# Work to complete:
Reproduce each line of the listing exactly.

# Listed entries:

(** [mfs_commit], seen from the whole state. *)
Lemma commit_node m magic buf b buf' s p sb tab :
  meta_wf m -> byte_mem buf -> 0 <= magic < 2^32 ->
  mfs_commit magic buf (m_io m) (m_space m) = (Some b, buf', s, p) ->
  MFS_BMP_DATA_BLOCKS sb = MFS_BMP_DATA_BLOCKS (m_super m) ->
  let m' := mk_mfs s p sb tab in
  meta_wf m' /\ data_kept m m' /\ node_ok m' magic b /\ mfs_bmp_get b (m_space m) = false
  /\ buf' = mfs_seal magic buf /\ agree 0 MFS_BLOCK (loaded (mfs_view s b)) buf'.
Proof using MfsDeviceLaws0.
  intros Hwf Hbm Hmg Hc Hbb m'.
  destruct (commit_spec _ _ _ _ _ _ _ _ (w_store _ Hwf) Hbm Hc)
    as (Hst & Hbuf & Ht & _ & Hmono & Hnw & Hb & Hfree & Hget & Hnew & Hold).
  pose proof (data_start_pos (m_space m) (proj1 (proj1 (proj1 (proj2 (w_store _ Hwf)))))) as Hds.
  assert (mfs_data_start p = mfs_data_start (m_space m)) as Hs by (unfold mfs_data_start; by rewrite Ht).
  assert (agree 0 MFS_BLOCK (loaded (mfs_view s b)) buf') as Hag.
  { rewrite Hnew, Hbuf. apply loaded_slice. }
  split.
  { split; cbn; [done| | |].
    - intros b' Hb'. rewrite Hs in Hb'. destruct (w_meta _ Hwf b' Hb') as [Hu Hw].
      split; [apply Hmono; [lia|done]|by apply Hnw].
    - rewrite Hbb, Ht. apply (w_bb _ Hwf).
    - apply (commit_bytes _ _ _ _ _ _ _ _ Hc), (w_bmp _ Hwf). }
  split.
  { split; [exact Ht|]. cbn. intros b' Hb' Hu. split; [apply Hmono; [lia|done]|].
    apply Hold. intros ->. by rewrite Hu in Hfree. }
  split.
  { split; cbn; [by rewrite Hs, Ht|]. split; [rewrite Hget by lia; by rewrite Z.eqb_refl|].
    rewrite (ok_ext _ _ _ Hag), Hbuf, seal_ok by done. apply Z.eqb_refl. }
  done.
Qed.

Lemma ino_slot_range ino :
  0 < ino < MFS_INO_MAX -> 0 <= ino / MFS_ITAB_SLOTS < MFS_ITAB_SLOTS /\ 0 <= ino mod MFS_ITAB_SLOTS < MFS_ITAB_SLOTS.
Proof.
  change MFS_INO_MAX with 1044484. change MFS_ITAB_SLOTS with 1022. intros H.
  Z.to_euclidean_division_equations. lia.
Qed.

Lemma table_elem m k :
  length (MFS_ITAB_MEM (m_tab m)) = Z.to_nat MFS_ITAB_SLOTS -> 0 <= k < MFS_ITAB_SLOTS ->
  mfs_itab_table k (m_tab m) ∈ MFS_ITAB_MEM (m_tab m).
Proof.
  intros Hl Hk. unfold mfs_itab_table. rewrite (proj2 (Z.leb_gt _ _)) by lia.
  destruct (lookupZ (MFS_ITAB_MEM (m_tab m)) k) as [t|] eqn:E.
  - apply lookupZ_Some in E as [_ E]. by apply list_elem_of_lookup_2 in E.
  - apply lookupZ_None in E. rewrite Hl in E. lia.
Qed.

# Result of this task:
(** [mfs_commit], seen from the whole state. *)
Lemma commit_node m magic buf b buf' s p sb tab :
  meta_wf m -> byte_mem buf -> 0 <= magic < 2^32 ->
  mfs_commit magic buf (m_io m) (m_space m) = (Some b, buf', s, p) ->
  MFS_BMP_DATA_BLOCKS sb = MFS_BMP_DATA_BLOCKS (m_super m) ->
  let m' := mk_mfs s p sb tab in
  meta_wf m' /\ data_kept m m' /\ node_ok m' magic b /\ mfs_bmp_get b (m_space m) = false
  /\ buf' = mfs_seal magic buf /\ agree 0 MFS_BLOCK (loaded (mfs_view s b)) buf'.
Proof using MfsDeviceLaws0.
  intros Hwf Hbm Hmg Hc Hbb m'.
  destruct (commit_spec _ _ _ _ _ _ _ _ (w_store _ Hwf) Hbm Hc)
    as (Hst & Hbuf & Ht & _ & Hmono & Hnw & Hb & Hfree & Hget & Hnew & Hold).
  pose proof (data_start_pos (m_space m) (proj1 (proj1 (proj1 (proj2 (w_store _ Hwf)))))) as Hds.
  assert (mfs_data_start p = mfs_data_start (m_space m)) as Hs by (unfold mfs_data_start; by rewrite Ht).
  assert (agree 0 MFS_BLOCK (loaded (mfs_view s b)) buf') as Hag.
  { rewrite Hnew, Hbuf. apply loaded_slice. }
  split.
  { split; cbn; [done| | |].
    - intros b' Hb'. rewrite Hs in Hb'. destruct (w_meta _ Hwf b' Hb') as [Hu Hw].
      split; [apply Hmono; [lia|done]|by apply Hnw].
    - rewrite Hbb, Ht. apply (w_bb _ Hwf).
    - apply (commit_bytes _ _ _ _ _ _ _ _ Hc), (w_bmp _ Hwf). }
  split.
  { split; [exact Ht|]. cbn. intros b' Hb' Hu. split; [apply Hmono; [lia|done]|].
    apply Hold. intros ->. by rewrite Hu in Hfree. }
  split.
  { split; cbn; [by rewrite Hs, Ht|]. split; [rewrite Hget by lia; by rewrite Z.eqb_refl|].
    rewrite (ok_ext _ _ _ Hag), Hbuf, seal_ok by done. apply Z.eqb_refl. }
  done.
Qed.

Lemma ino_slot_range ino :
  0 < ino < MFS_INO_MAX -> 0 <= ino / MFS_ITAB_SLOTS < MFS_ITAB_SLOTS /\ 0 <= ino mod MFS_ITAB_SLOTS < MFS_ITAB_SLOTS.
Proof.
  change MFS_INO_MAX with 1044484. change MFS_ITAB_SLOTS with 1022. intros H.
  Z.to_euclidean_division_equations. lia.
Qed.

Lemma table_elem m k :
  length (MFS_ITAB_MEM (m_tab m)) = Z.to_nat MFS_ITAB_SLOTS -> 0 <= k < MFS_ITAB_SLOTS ->
  mfs_itab_table k (m_tab m) ∈ MFS_ITAB_MEM (m_tab m).
Proof.
  intros Hl Hk. unfold mfs_itab_table. rewrite (proj2 (Z.leb_gt _ _)) by lia.
  destruct (lookupZ (MFS_ITAB_MEM (m_tab m)) k) as [t|] eqn:E.
  - apply lookupZ_Some in E as [_ E]. by apply list_elem_of_lookup_2 in E.
  - apply lookupZ_None in E. rewrite Hl in E. lia.
Qed.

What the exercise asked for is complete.